Strays review by Mark McPherson - Cinema Paradiso
With a marketing campaign wallpapering the R-rating as both a safeguard and point of pride, Strays is an “adult” film in the sense that a movie with a lot of profanity, poop, pee, sex, drugs, and erect penises is adult. But that’s all it has to offer, proving to be a barebones satire. Some stoners probably theorized a film idea where a dog movie had many cuss words. That idea probably evaporated amid the haze. Strays showcases the unfortunate result of pushing through this idea.
The premise is a simple one. Reggie (Will Ferrell) is a dog who has been conditioned by his owner, Doug (Will Forte), to believe that being called a “good dog” is a hard-earned label. Doug is abusive, however, and abandons the naive dog in the city. Separated from his master, Reggie learns from the more worldly dogs of Bug (Jamie Foxx), Hunter (Randal Park), and Maggie (Isla Fisher) the more honest depiction of the world. After a night of dog antics, Reggie realizes his owner is terrible, and that revenge is required to bring justice to his life.

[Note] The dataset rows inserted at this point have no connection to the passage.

Lemma deploy_buckets_permutation changes :
  Permutation
    (omap appliedOf (List.filter isWorkflowAddition changes)
     ++ List.filter (λ change, negb (isWorkflowAddition change)) changes
     ++ (error_change <$> omap errorOf (List.filter isWorkflowAddition changes)))
    (afterDeploy <$> changes).
Proof.
  induction changes as [|change changes IH]; [constructor|].
  cbn [List.filter fmap list_fmap]. unfold afterDeploy at 1.
  destruct (isWorkflowAddition change) eqn:Hrel; cbn [negb].
  - rewrite !omap_cons.
    destruct (deployWorkflow change) as [applied|message] eqn:Hdeploy.
    + assert (appliedOf change = Some applied) as ->
        by (unfold appliedOf; by rewrite Hdeploy).
      assert (errorOf change = None) as ->
        by (unfold errorOf; by rewrite Hdeploy).
      rewrite <- app_comm_cons. apply perm_skip, IH.
    + assert (appliedOf change = None) as ->
        by (unfold appliedOf; by rewrite Hdeploy).
      assert (errorOf change = Some (mkDeployError change message)) as ->
        by (unfold errorOf; by rewrite Hdeploy).
      cbn [fmap list_fmap error_change].
      symmetry. etrans; [apply perm_skip; symmetry; apply IH|].
      rewrite !app_assoc. apply Permutation_middle.
  - rewrite <- app_comm_cons.
    symmetry. etrans; [apply perm_skip; symmetry; apply IH|].
    apply Permutation_middle.
Qed.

Much like Sausage Party, this movie is overflowing with vulgarity as a replacement for a compelling story. There’s nothing with having a film that wants to find the humorous side of the gross stuff. The problem is that the grotesque nature doesn’t go far enough and becomes a tiresome exercise in the vulgar. After all, you can only make so many jokes about how dogs perceive the human world. Strays exhaust all of them, from dogs believing fireworks are humans starting a war to them peeing on everything for ownership. The whole film comes off like a kids’ dog movie using jokes that were discarded, not because they are too adult, but because they’re not clever.
Here’s the most frustrating aspect: This movie has a good joke. Remember the 2017 movie A Dog’s Purpose and how it was a sentimental drivel about a reincarnated dog helping his owner find love throughout the ages? Strays parodies this film by having Josh Gad reprise his role as the talking dog and describing his master more as a serial killer. That’s not a bad joke. The problem is that it’s the only decent gag, and it never goes further with the concept of parodying dog movies. Instead, this comedy goes through the motions of every other dog movie with little distinction beyond more bodily fluids and using more cuss words.

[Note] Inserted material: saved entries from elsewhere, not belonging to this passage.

(** X20. An upload that carries data is never rejected with the "Cannot
    display" error.  Either the extracted list has three or more vertices:
    then a polygon with as many vertices is drawn, its area is shown and the
    success notification appears; or it has fewer (or there is none): then
    the drawing that was on the map is gone, the area is 0 and the
    "Invalid geometry" error appears.  The caches are kept in both cases. *)
Theorem upload_is_drawn_or_cleared (mapCenter : point) (state : page)
    (data : uploaded) :
  data <> NoData ->
  let result := Part000.displayUploadedData mapCenter state data in
  ~ In CannotDisplay (snd result) /\
  ((exists coordinates,
      extract_coordinates data = Array coordinates /\
      (3 <= length coordinates)%nat /\
      length (polygonPoints (fst result)) = length coordinates) /\
   currentPolygon (fst result) = true /\
   totalArea (fst result)
   = fst (Part000.calculatePolygonArea (areaCalculationCache state)
            (polygonPoints (fst result))) /\
   In AOILoaded (snd result)
   \/
   (forall coordinates,
      extract_coordinates data = Array coordinates ->
      (length coordinates < 3)%nat) /\
   fst result
   = mkPage false [] false 0 (areaCalculationCache state)
       (perimeterCalculationCache state) /\
   In InvalidGeometry (snd result)).
Proof.
  intros Hdata. cbv zeta.
  pattern (Part000.displayUploadedData mapCenter state data).
  match goal with |- ?P _ => set (Outcome := P) end.
  rewrite (displayUploadedData_extracted mapCenter state data Hdata).
  unfold Part000.clearMap, Part000.stopDrawing, Part000.updateAreaInfo.
  cbv beta iota zeta.
  cbn [isDrawing polygonPoints currentPolygon totalArea areaCalculationCache
       perimeterCalculationCache].
  assert (Hdraw : forall coordinates final notes more,
    extract_coordinates data = Array coordinates ->
    length final = length coordinates ->
    ~ In CannotDisplay more ->
    Outcome
      (if (3 <=? length final)%nat
       then
         (let '(area, areaCache) :=
            Part000.calculatePolygonArea (areaCalculationCache state) final in
          let '(perimeter, perimeterCache) :=
            Part000.calculatePolygonPerimeter
              (perimeterCalculationCache state) final in
          (mkPage false final true area areaCache perimeterCache,
           [MapCleared] ++ (map FromChecker notes ++ more) ++ [AOILoaded]))
       else
         (mkPage false [] false 0 (areaCalculationCache state)
            (perimeterCalculationCache state),
          [MapCleared] ++ (map FromChecker notes ++ more)
          ++ [InvalidGeometry]))).
  { intros coordinates final notes more E Hlen Hmore. unfold Outcome.
    destruct (Nat.leb_spec 3 (length final)) as [Hn|Hn].
    - destruct (Part000.calculatePolygonArea (areaCalculationCache state) final)
        as [area areaCache] eqn:EA.
      destruct (Part000.calculatePolygonPerimeter
                  (perimeterCalculationCache state) final)
        as [perimeter perimeterCache].
      cbn [fst snd polygonPoints currentPolygon totalArea].
      split.
      + rewrite app_assoc. intros F. apply in_app_or in F.
        destruct F as [F|[F|[]]]; [|discriminate].
        revert F. apply not_CannotDisplay, Hmore.
      + left. split; [|split; [reflexivity|split]].
        * exists coordinates. split; [exact E|]. split; [lia | exact Hlen].
        * rewrite EA. reflexivity.
        * apply in_or_app. right. apply in_or_app. right. left. reflexivity.
    - cbn [fst snd]. split.
      + rewrite app_assoc. intros F. apply in_app_or in F.
        destruct F as [F|[F|[]]]; [|discriminate].
        revert F. apply not_CannotDisplay, Hmore.
      + right. split; [|split; [reflexivity|]].
        * intros coordinates' E'. rewrite E in E'. injection E' as <-. lia.
        * apply in_or_app. right. apply in_or_app. right. left. reflexivity. }
  assert (Hnone : (forall coordinates,
                     extract_coordinates data <> Array coordinates) ->
    Outcome
      (mkPage false [] false 0 (areaCalculationCache state)
         (perimeterCalculationCache state),
       [MapCleared] ++ [InvalidGeometry])).
  { intros Hno. unfold Outcome. cbn [fst snd]. split.
    - simpl. intros [F|[F|[]]]; discriminate.
    - right. split; [|split; [reflexivity|]].
      + intros coordinates E. destruct (Hno coordinates E).
      + simpl. auto. }
  clearbody Outcome.
  destruct (extract_coordinates data) as [| |[|first rest]] eqn:E.
  - apply Hnone. intros coordinates. discriminate.
  - apply Hnone. intros coordinates. discriminate.
  - apply (Hdraw [] [] [] []); [reflexivity | reflexivity | intros []].
  - destruct (checker_array_or_null mapCenter first rest)
      as [(validated & notes & H & Hlen)|(notes & H)]; rewrite H.
    + pose proof (Hdraw (first :: rest) validated notes [] eq_refl Hlen) as Hd.
      rewrite app_nil_r in Hd. apply Hd. intros [].
    + destruct (tryAggressiveCorrection_succeeds first rest)
        as (out & Ea & Hlen & _).
      rewrite Ea.
      apply (Hdraw (first :: rest) out notes [AggressiveWarning] eq_refl Hlen).
      intros [F|[]]. discriminate.
Qed.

But what more should I expect from a movie like Strays? It advertised itself as being a “not for kids” dog movie, and it did deliver on that simple promise. True, but such films also posed the “adult” nature as The Happytime Murders, which increased sex, violence, and profanity was there was to the film. Consider a scene in Strays where the dogs piss on each other as a friendship pact. The voice actors do their best to ad-lib as much humor as possible for the minute-long group piss session. The dialogue is desperate and not all that funny. Thus, the joke in this scene is not the reaction to the piss; it’s the piss itself. And get used to this format, where the absurd moment of a dog’s pooping montage wears off quickly when even a blunt rap song can’t amp up the silliness.

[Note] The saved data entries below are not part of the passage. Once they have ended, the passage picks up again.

(** ** The scale of an imported action *)

Section AutoScaleFacts.
Import Append.
Local Open Scope Q_scope.

(** X25. The ['AUTO'] scale for control bones none of whose import
    dimensions is zero is, axis by axis, the dimension of the rig divided
    by the dimension in the file, and the action is scaled exactly when one
    of the three factors is not 1.  In particular an action whose file
    holds the rest positions the bones have on this rig is not scaled. *)
Theorem X25_auto_action_scale (rest_pose : gmap string (Q * Q * Q))
  (bone_dimensions_check : list pose_bone) (dx dy dz rx ry rz : Q) :
  bone_dimensions_check <> [] ->
  get_rig_dimensions bone_dimensions_check = Ok [rx; ry; rz] ->
  (get_import_rig_dimensions rest_pose bone_dimensions_check = Ok [dx; dy; dz] ->
   ~ dx == 0 -> ~ dy == 0 -> ~ dz == 0 ->
   exists scaled,
     auto_action_scale rest_pose bone_dimensions_check
     = Ok ([rx / dx; ry / dy; rz / dz], scaled)
     /\ (scaled = false <-> rx == dx /\ ry == dy /\ rz == dz))
  /\ ((forall pb, In pb bone_dimensions_check ->
         rest_pose !! pb_name pb = Some (pb_translation pb)) ->
      ~ rx == 0 -> ~ ry == 0 -> ~ rz == 0 ->
      auto_action_scale rest_pose bone_dimensions_check
      = Ok ([rx / rx; ry / ry; rz / rz], false)).
Proof.
  intros Hne Hrig.
  assert (Hgen : forall dx dy dz,
    get_import_rig_dimensions rest_pose bone_dimensions_check = Ok [dx; dy; dz] ->
    ~ dx == 0 -> ~ dy == 0 -> ~ dz == 0 ->
    exists scaled,
      auto_action_scale rest_pose bone_dimensions_check
      = Ok ([rx / dx; ry / dy; rz / dz], scaled)
      /\ (scaled = false <-> rx == dx /\ ry == dy /\ rz == dz)).
  { clear dx dy dz. intros dx dy dz Himp Hx Hy Hz.
    assert (Hbx : Qeq_bool dx 0 = false).
    { destruct (Qeq_bool dx 0) eqn:E; [apply Qeq_bool_iff in E; contradiction | reflexivity]. }
    assert (Hby : Qeq_bool dy 0 = false).
    { destruct (Qeq_bool dy 0) eqn:E; [apply Qeq_bool_iff in E; contradiction | reflexivity]. }
    assert (Hbz : Qeq_bool dz 0 = false).
    { destruct (Qeq_bool dz 0) eqn:E; [apply Qeq_bool_iff in E; contradiction | reflexivity]. }
    eexists. split.
    - apply (auto_action_scale_no_zero rest_pose bone_dimensions_check dx dy dz rx ry rz);
        assumption.
    - rewrite negb_false_iff. cbn [forallb]. rewrite andb_true_r, !andb_true_iff.
      rewrite !Qeq_bool_iff.
      assert (Hdiv : forall r d, ~ d == 0 -> (r / d == 1 <-> r == d)).
      { intros r d Hd. split; intros H.
        - rewrite <- (Qmult_1_l d), <- H. field. exact Hd.
        - rewrite H. field. exact Hd. }
      rewrite (Hdiv rx dx Hx), (Hdiv ry dy Hy), (Hdiv rz dz Hz). tauto. }
  split; [apply Hgen|].
  intros Hsame Hx Hy Hz.
  assert (Himp : get_import_rig_dimensions rest_pose bone_dimensions_check = Ok [rx; ry; rz]).
  { unfold get_import_rig_dimensions.
    rewrite (mapM_Ok _ pb_translation).
    - exact Hrig.
    - intros pb Hpb. now rewrite (Hsame pb Hpb). }
  destruct (Hgen rx ry rz Himp Hx Hy Hz) as (scaled & Hrun & Hiff).
  rewrite Hrun. do 2 f_equal. apply Hiff. repeat split; reflexivity.
Qed.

There’s not much to praise about Strays beyond its technical expertise of composing believable dogs with the voice actors attached to them. Outside of that, there wasn’t a lot to bark about in this picture that feels like The Secret Life of Pets if it involved more penis jokes. Like a joke by a stoner, it’s a mildly funny idea that remains hilarious until the smoke clears and reveals little more than a mess.